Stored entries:

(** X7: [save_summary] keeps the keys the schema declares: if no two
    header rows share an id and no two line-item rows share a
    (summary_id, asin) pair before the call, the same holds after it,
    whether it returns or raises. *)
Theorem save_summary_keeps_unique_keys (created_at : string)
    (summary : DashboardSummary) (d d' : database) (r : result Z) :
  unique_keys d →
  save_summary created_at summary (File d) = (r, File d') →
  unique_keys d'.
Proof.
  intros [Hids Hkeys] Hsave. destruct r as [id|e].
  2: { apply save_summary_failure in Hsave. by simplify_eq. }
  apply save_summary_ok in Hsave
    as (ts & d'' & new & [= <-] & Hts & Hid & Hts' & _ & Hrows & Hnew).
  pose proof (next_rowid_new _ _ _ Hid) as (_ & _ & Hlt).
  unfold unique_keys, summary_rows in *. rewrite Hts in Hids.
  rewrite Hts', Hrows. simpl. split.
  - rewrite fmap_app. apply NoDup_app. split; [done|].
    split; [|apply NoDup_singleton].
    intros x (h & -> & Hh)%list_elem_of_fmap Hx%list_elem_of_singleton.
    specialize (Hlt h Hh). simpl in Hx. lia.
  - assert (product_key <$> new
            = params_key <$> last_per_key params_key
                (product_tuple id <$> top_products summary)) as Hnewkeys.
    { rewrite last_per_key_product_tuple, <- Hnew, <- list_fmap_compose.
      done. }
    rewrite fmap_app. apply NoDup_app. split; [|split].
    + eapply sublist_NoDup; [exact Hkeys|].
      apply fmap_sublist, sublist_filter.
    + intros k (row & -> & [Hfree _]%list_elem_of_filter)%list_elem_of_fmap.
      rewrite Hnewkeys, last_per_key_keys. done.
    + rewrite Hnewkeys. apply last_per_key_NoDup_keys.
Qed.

** BRIEF **
From the entries above, write out only the lines starting at the line that holds "(product_tuple id <$>" and ending at the line that holds "apply fmap_sublist, sublist_filter.", keeping both and matching them exactly.

** OUTPUT OF THE EXERCISE **
                (product_tuple id <$> top_products summary)) as Hnewkeys.
    { rewrite last_per_key_product_tuple, <- Hnew, <- list_fmap_compose.
      done. }
    rewrite fmap_app. apply NoDup_app. split; [|split].
    + eapply sublist_NoDup; [exact Hkeys|].
      apply fmap_sublist, sublist_filter.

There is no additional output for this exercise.